Set in the neighbourhood of “Little Jamaica,” Frying Plantain follows a girl from elementary school to high school graduation as she navigates the tensions between mothers and daughters, second-generation immigrants experiencing first-generation cultural expectations, and Black identity in a predominantly white society.
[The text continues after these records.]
(** Answers that all have their row make the loop a no-op on the tables and
    on the counters. *)
Lemma insert_answers_present :
  forall cs now qid idx s c,
    all_present (answers s) qid idx cs = true ->
    let st' := insert_answers now qid idx cs (s, c) in
    questions (fst st') = questions s
    /\ answers (fst st') = answers s
    /\ snd st' = c.
Proof.
  induction cs as [|ans cs IH]; intros now qid idx s c H; [simpl; auto|].
  simpl in H. apply andb_true_iff in H. destruct H as [H1 H2].
  cbv zeta. rewrite insert_answers_cons. unfold insert_answer.
  rewrite H1. cbn [negb fst snd].
  match goal with
  | |- context [insert_answers _ _ _ _ (?s1, ?c1)] =>
      specialize (IH now qid (idx + 1) s1 c1 H2)
  end.
  exact IH.
Qed.

(** After the loop, every answer has its row. *)
Lemma insert_answers_ensures :
  forall cs now qid idx s c,
    all_present (answers (fst (insert_answers now qid idx cs (s, c))))
      qid idx cs = true.
Proof.
  induction cs as [|ans cs IH]; intros now qid idx s c; [reflexivity|].
  rewrite insert_answers_cons. cbn [all_present].
  match goal with
  | |- context [insert_answers _ _ _ _ (?s1, ?c1)] =>
      pose proof (IH now qid (idx + 1) s1 c1) as H2;
      destruct (insert_answers_frame cs now qid (idx + 1) s1 c1)
        as (_ & _ & _ & _ & _ & rows & Ha & _)
  end.
  rewrite H2, andb_true_r, Ha, existsb_app.
  unfold insert_answer.
  destruct (existsb (same_answer qid idx ans) (answers s)) eqn:E;
    cbn [negb fst answers]; [now rewrite E|].
  rewrite existsb_app, E. cbn [existsb orb]. unfold same_answer.
  cbn [a_question_id a_position a_answer_text].
  now rewrite !Z.eqb_refl, str_eqb_refl.
Qed.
Kara Davis is a girl caught in the middle — of her North American identity and her desire to be a “true” Jamaican, of her mother and grandmother’s rages and life lessons, of having to avoid being thought of as too “faas” or too “quiet” or too “bold” or too “soft.” In these twelve interconnected stories, we see Kara on a visit to Jamaica, startled by the sight of a severed pig’s head in her great-aunt’s freezer; in junior high, the victim of a devastating prank by her closest friends; and as a teenager in and out of her grandmother’s house, trying to cope with ongoing battles of unyielding authority.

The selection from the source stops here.